# Need help from my fello modelers



## combatcarl05 (Sep 5, 2012)

I'm new to the forum and I would like to say hi to all of you. 

I need to ask you for some help I need a twin 50 turret for the revel 1/48th scale b29. I need the complete turret can some one please help me out. Please contact me with e-mail or Private Message here.


----------



## Airframes (Sep 5, 2012)

Hopefully some one may come to the rescue - if not, there may be resin or vac-formed replacements, or you could mould one and add after market guns perhaps?


----------



## Wayne Little (Sep 5, 2012)

That might be a tough one...


----------



## Crimea_River (Sep 5, 2012)

..yes, but perhaps could also be a straight forward scratch build using wood or milliput.


----------



## Capt. Vick (Sep 5, 2012)

Why not write to Revell-Monogram and ask for a replacement? I did with the Monogram 1/48 B-24 and they were (eventually) very helpful.


----------



## Aaron Brooks Wolters (Sep 5, 2012)

If I had one I would send it, but I only have a B-25 and they are NOTHING alike.


----------



## mikewint (Sep 5, 2012)

I have and have built the B-29 but have no spares. However as Capt.
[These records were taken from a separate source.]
(* ===== verification/Substitution.v ===== *)
(** * Variable substitution

    [pkg/substitution/substitution.go]: the patterns that find [$(prefix.name)]
    references, their validation, and the replacement of references by values.

    A prefix such as [params], [step.results] or [context\.pipeline] is itself a
    piece of a pattern; [prefix_regex] reads one made of name characters, [.] and
    escaped characters, which are the ones the callers pass, so compiling the
    pattern never fails. *)
From S2P Require Import Prelude GoStrings Regex FieldErrors.

(** ** Patterns *)

Fixpoint prefix_regex (s : string) : regex :=
  match s with
  | EmptyString => Eps
  | String c s' =>
      if bool_decide (c = "\"%char) then
        match s' with
        | String d s'' => Seq (byte d) (prefix_regex s'')
        | EmptyString => Eps
        end
      else if bool_decide (c = "."%char) then Seq (Chr any) (prefix_regex s')
      else Seq (byte c) (prefix_regex s')
  end.

Definition parameterSubstitution : regex :=
  Seq (Star false (Chr any)) (opt (lit "[*]")).

Definition braceMatchingRegex (prefix name : regex) : regex :=
  Seq (lit "$(") (Seq prefix (Seq
    (Alt (Seq (byte ".") (Group "var1" name))
    (Alt (Seq (lit ("[" +:+ dquote)) (Seq (Group "var2" name) (lit (dquote +:+ "]"))))
         (Seq (lit "['") (Seq (Group "var3" name) (lit "']")))))
    (byte ")"))).

Definition arrayIndexing : regex :=
  Seq (byte "[") (Seq (Star true (Chr digit_class)) (Seq (opt (byte "*")) (byte "]"))).

(** The class [[_a-zA-Z0-9.-\/]]: [.-\/] is the range of [.] and [/]. *)
Definition bracket_class : ascii → bool :=
  λ c, bool_decide (c = "_"%char) || alnum_class c || in_range "." "/" c.

Definition intIndex : regex := Seq (byte "[") (Seq (plus digit_class) (byte "]")).

Definition paramIndexing : regex :=
  Seq (lit "$(params") (Seq
    (Alt (Seq (byte ".") (plus name_class))
    (Alt (Seq (lit "['") (Seq (plus bracket_class) (lit "']")))
         (Seq (lit ("[" +:+ dquote)) (Seq (plus bracket_class) (lit (dquote +:+ "]"))))))
    (Seq intIndex (byte ")"))).

Definition reference_regex (prefix : string) : regex :=
  braceMatchingRegex (prefix_regex prefix) parameterSubstitution.

(** ** Extraction *)

(** [TrimArrayIndex]. *)
Definition TrimArrayIndex (s : string) : string := ReplaceAllString arrayIndexing s "".

(** [matchGroups], looked up: a group that did not take part is empty. *)
Definition matchGroups (groups : caps) (name : string) : string := default "" (groups !! name).

Definition extractExpressionFromString (s prefix : string) : string :=
  FindString (reference_regex prefix) s.

(** The loop body of [ExtractVariablesFromString] for one match: the variable,
    or [None] when the dot notation has more than two components. *)
Definition extract_variable (groups : caps) : option string :=
  let val1 := matchGroups groups "var1" in
  if Contains val1 "." then
    if bool_decide (2 < length (Split val1 ".")) then None
    else Some (default "" (head (Split val1 ".")))
  else if bool_decide (val1 ≠ "") then Some val1
  else
    let val2 := matchGroups groups "var2" in
    if bool_decide (val2 ≠ "") then Some val2
    else Some (matchGroups groups "var3").

(** The loop over the matches: the variables after the first offending match
    keep the empty string [make] gave them. *)
Fixpoint extract_loop (matches : list caps) : list string * bool :=
  match matches with
  | [] => ([], true)
  | m :: ms =>
      match extract_variable m with
      | None => ("" :: ((λ _, "") <$> ms), false)
      | Some v => let '(vs, ok) := extract_loop ms in (v :: vs, ok)
      end
  end.

Definition invalid_reference_msg (s prefix : string) : string :=
  "Invalid referencing of parameters in " +:+ dquote +:+ s +:+ dquote +:+
  "! Only two dot-separated components after the prefix " +:+ dquote +:+ prefix +:+ dquote +:+
  " are allowed.".

Definition ExtractVariablesFromString (s prefix : string) : list string * bool * string :=
  let matches := (FindAll (reference_regex prefix) s).*2 in
  match matches with
  | [] => ([], false, "")
  | _ =>
      let '(vs, ok) := extract_loop matches in
      (vs, true, if ok then "" else invalid_reference_msg s prefix)
  end.

Definition extract_entire (groups : caps) : string :=
  let val1 := matchGroups groups "var1" in
  if bool_decide (val1 ≠ "") then val1
  else let val2 := matchGroups groups "var2" in
  if bool_decide (val2 ≠ "") then val2
  else matchGroups groups "var3".

Definition extractEntireVariablesFromString (s prefix : string) : list string :=
  extract_entire <$> (FindAll (reference_regex prefix) s).*2.

Definition ExtractVariableExpressions (s prefix : string) : list string :=
  FindAllString (reference_regex prefix) s.

Definition ExtractArrayIndexingParamsExpressions (s : string) : list string :=
  FindAllString paramIndexing s.

Definition ExtractIndexString (s : string) : string := FindString intIndex s.

Definition ExtractIndex (s : string) : Z * bool :=
  Atoi (TrimSuffix (TrimPrefix s "[") "]").

Definition StripStarVarSubExpression (s : string) : string :=
  TrimSuffix (TrimSuffix (TrimPrefix s "$(") ")") "[*]".

(** ** Validation *)

(** The path of every diagnostic below is the empty path. *)
Definition bad_value (msg : string) : FieldError := [Diagnostic msg [""] ""].

(** The first variable of [vs] that [bad] holds for makes an error. *)
Fixpoint first_bad (trim : string → string) (bad : string → bool) (msg : string → string)
    (vs : list string) : FieldError :=
  match vs with
  | [] => []
  | v :: vs => let v := trim v in if bad v then bad_value (msg v) else first_bad trim bad msg vs
  end.

Definition validateNoReferencesToUnknownVariables (value prefix : string)
    (vars : gset string) (withDetail : bool) : FieldError :=
  let '(vs, present, errString) := ExtractVariablesFromString value prefix in
  if present then
    if bool_decide (errString ≠ "") then bad_value errString
    else first_bad TrimArrayIndex (λ v, negb (bool_decide (v ∈ vars)))
           (λ v, if withDetail
                 then "non-existent variable `" +:+ v +:+ "` in " +:+ Quote value
                 else "non-existent variable in " +:+ Quote value) vs
  else [].

Definition ValidateNoReferencesToUnknownVariables (value prefix : string)
    (vars : gset string) : FieldError :=
  validateNoReferencesToUnknownVariables value prefix vars false.

Definition ValidateNoReferencesToUnknownVariablesWithDetail (value prefix : string)
    (vars : gset string) : FieldError :=
  validateNoReferencesToUnknownVariables value prefix vars true.

Definition ValidateNoReferencesToProhibitedVariables (value prefix : string)
    (vars : gset string) : FieldError :=
  let '(vs, present, errString) := ExtractVariablesFromString value prefix in
  if present then
    if bool_decide (errString ≠ "") then bad_value errString
    else first_bad (λ v, TrimSuffix v "[*]") (λ v, bool_decide (v ∈ vars))
           (λ _, "variable type invalid in " +:+ Quote value) vs
  else [].

Definition ValidateNoReferencesToEntireProhibitedVariables (value prefix : string)
    (vars : gset string) : FieldError :=
  first_bad (λ v, TrimSuffix v "[*]") (λ v, bool_decide (v ∈ vars))
    (λ _, "variable type invalid in " +:+ Quote value)
    (extractEntireVariablesFromString value prefix).

Definition ValidateVariableReferenceIsIsolated (value prefix : string)
    (vars : gset string) : FieldError :=
  let '(vs, present, errString) := ExtractVariablesFromString value prefix in
  if present then
    if bool_decide (errString ≠ "") then bad_value errString
    else
      let firstMatch := extractExpressionFromString value prefix in
      first_bad (λ v, TrimSuffix v "[*]")
        (λ v, bool_decide (v ∈ vars) &&
              negb (bool_decide (String.length value = String.length firstMatch)))
        (λ _, "variable is not properly isolated in " +:+ Quote value) vs
  else [].

Definition ValidateWholeArrayOrObjectRefInStringVariable (name value prefix : string)
    (vars : gset string) : bool * FieldError :=
  let nameSubstitution := Seq (plus name_class) (lit "[*]") in
  if full_match (braceMatchingRegex (prefix_regex prefix) nameSubstitution) value
  then (true, ViaFieldKey prefix name (ValidateNoReferencesToUnknownVariables value prefix vars))
  else (false, []).

(** ** Replacement *)

(** [$(key)]. *)
Definition reference (key : string) : string := "$(" +:+ key +:+ ")".
#[global] Arguments reference : simpl never.

(** [ApplyReplacements]: the [Replacer] is built from the map in whatever order
    the [range] visits it. *)
Definition ApplyReplacements `{MapOrder} (s : string) (replacements : gmap string string) : string :=
  Replace ((λ kv, (reference kv.1, kv.2)) <$> range_map replacements) s.

Definition exactly (s sub : string) : bool :=
  bool_decide (Count s sub = 1) && bool_decide (String.length s = String.length sub).

Fixpoint array_lookup (arrays : list (string * list string)) (s : string) : option (list string) :=
  match arrays with
  | [] => None
  | (k, v) :: arrays =>
      if exactly s (reference k) then Some v
      else if exactly s (reference (k +:+ "[*]")) then Some v
      else array_lookup arrays s
  end.

Definition ApplyArrayReplacements `{MapOrder} (s : string)
    (stringReplacements : gmap string string)
    (arrayReplacements : gmap string (list string)) : list string :=
  match array_lookup (range_map arrayReplacements) s with
  | Some v => v
  | None => [ApplyReplacements s stringReplacements]
  end.

(** ** Replacement: lemmas *)

Lemma scan_hit_inv {A} (f : string → option (A * nat)) s n a :
  a ∈ hits (scan f s n) → ∃ u t m, s = u +:+ t ∧ f t = Some (a, m).
Proof.
  revert n. induction s as [|c s IH]; intros n; simpl; [by intros ?%elem_of_nil|].
  destruct n as [|n].
  - destruct (f (String c s)) as [[b m]|] eqn:E; simpl.
    + intros [-> |Ha]%elem_of_cons; [by exists "", (String c s), m|].
      destruct (IH _ Ha) as (u & t & m' & -> & Ht). by exists (String c u), t, m'.
    + intros Ha. destruct (IH _ Ha) as (u & t & m & -> & Ht). by exists (String c u), t, m.
  - intros Ha. destruct (IH _ Ha) as (u & t & m & -> & Ht). by exists (String c u), t, m.
Qed.

Lemma slength_zero (u : string) : String.length u = 0 → u = "".
Proof. by destruct u. Qed.

(** The two conditions of [ApplyArrayReplacements] say that the strings are equal. *)
Lemma exactly_iff s sub : sub ≠ "" → exactly s sub = true ↔ s = sub.
Proof.
  intros Hne. unfold exactly. rewrite andb_true_iff, !bool_decide_eq_true. split.
  - unfold Count. intros [Hc Hl].
    destruct (hits _) as [|a hs] eqn:E; [done|].
    assert (a ∈ a :: hs) as Ha by left. rewrite <-E in Ha.
    apply scan_hit_inv in Ha as (u & t & m & -> & Ht).
    destruct (strip_prefix sub t) as [r|] eqn:Es; [|done].
    apply strip_prefix_Some in Es as ->. rewrite !slength_app in Hl.
    rewrite (slength_zero u), (slength_zero r) by lia. apply sapp_nil_r.
  - intros ->. split; [|done]. unfold Count.
    pose proof (scan_hit (λ s, (λ _, (tt, String.length sub)) <$> strip_prefix sub s) sub "" tt Hne) as Hs.
    rewrite sapp_nil_r in Hs. rewrite Hs; [done|].
    pose proof (strip_prefix_app sub "") as Hp. rewrite sapp_nil_r in Hp. by rewrite Hp.
Qed.

Lemma reference_nonempty k : reference k ≠ "".
Proof. done. Qed.

Lemma reference_inj k1 k2 : reference k1 = reference k2 → k1 = k2.
Proof.
  unfold reference. simpl. intros [= H].
  apply (f_equal (λ s, TrimSuffix s ")")) in H. by rewrite !TrimSuffix_app in H.
Qed.

Definition plain_key (k : string) : Prop := sforall (not_byte ")") k = true.

Lemma strip_reference k s : is_Some (strip_prefix (reference k) s) ↔ ∃ t, s = "$(" +:+ k +:+ String ")" t.
Proof.
  unfold is_Some. setoid_rewrite strip_prefix_Some. unfold reference.
  by setoid_rewrite sapp_assoc; setoid_rewrite sapp_assoc.
Qed.

Section replacements.
Context `{MapOrder} (m : gmap string string).

Definition replacer_pairs : list (string * string) :=
  (λ kv, (reference kv.1, kv.2)) <$> range_map m.

Lemma elem_of_replacer_pairs old new :
  (old, new) ∈ replacer_pairs ↔ ∃ k, old = reference k ∧ m !! k = Some new.
Proof.
  unfold replacer_pairs. rewrite list_elem_of_fmap. split.
  - intros ([k v] & [= -> ->] & Hin). rewrite elem_of_range_map in Hin. eauto.
  - intros (k & -> & Hk). exists (k, new). by rewrite elem_of_range_map.
Qed.

Hypothesis Hplain : ∀ k v, m !! k = Some v → plain_key k.

Lemma replacer_exclusive : exclusive replacer_pairs.
Proof.
  intros [o1 n1] [o2 n2] s H1 H2 Hs1 Hs2.
  apply elem_of_replacer_pairs in H1 as (k1 & -> & Hk1).
  apply elem_of_replacer_pairs in H2 as (k2 & -> & Hk2). cbn [fst] in Hs1, Hs2.
  apply strip_reference in Hs1 as [t1 ->]. apply strip_reference in Hs2 as [t2 Heq].
  simpl in Heq. simplify_eq/=.
  apply split_at_byte in Heq as [-> _]; [congruence|by eapply Hplain..].
Qed.

(** What stands at a reference [$(k)]: its value when there is one. *)
Lemma first_match_reference k t : plain_key k →
  first_match replacer_pairs (reference k +:+ t)
    = (λ v, (v, String.length (reference k))) <$> m !! k.
Proof.
  intros Hk. destruct (m !! k) as [v|] eqn:E.
  - apply (first_match_Some _ _ (reference k, v) replacer_exclusive).
    + apply elem_of_replacer_pairs. eauto.
    + cbn [fst]. rewrite strip_prefix_app. eauto.
  - apply first_match_None. intros [o n] (k' & -> & Hk')%elem_of_replacer_pairs Hs. cbn [fst] in Hs.
    apply strip_reference in Hs as [t' Heq]. unfold reference in Heq.
    rewrite !sapp_assoc in Heq. simpl in Heq. simplify_eq/=.
    apply split_at_byte in Heq as [-> _]; [congruence|done|by eapply Hplain].
Qed.

Lemma first_match_not_dollar c s : not_byte "$" c = true →
  first_match replacer_pairs (String c s) = None.
Proof.
  intros Hc. apply first_match_None. intros [o n] (k & -> & _)%elem_of_replacer_pairs Hs. cbn [fst] in Hs.
  apply strip_reference in Hs as [t Heq]. simplify_eq/=.
Qed.

End replacements.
Vick stated contact Revell they will send replacements asap for little or no charge and you can do it on line


----------



## destrozas (Sep 8, 2012)

I as you and others have already said the plane taking the resin clonaria the work it is very simple to make.
and if you see that this is cumbersome or expensive as you have said you can do it too scracth in a simple and fast with modeling clay to back lso positive you have, once hardened is hot and plastic sheet you make copies with vacuoforme.
much a technique as the other you say and I mention posivilidad gives to any part


----------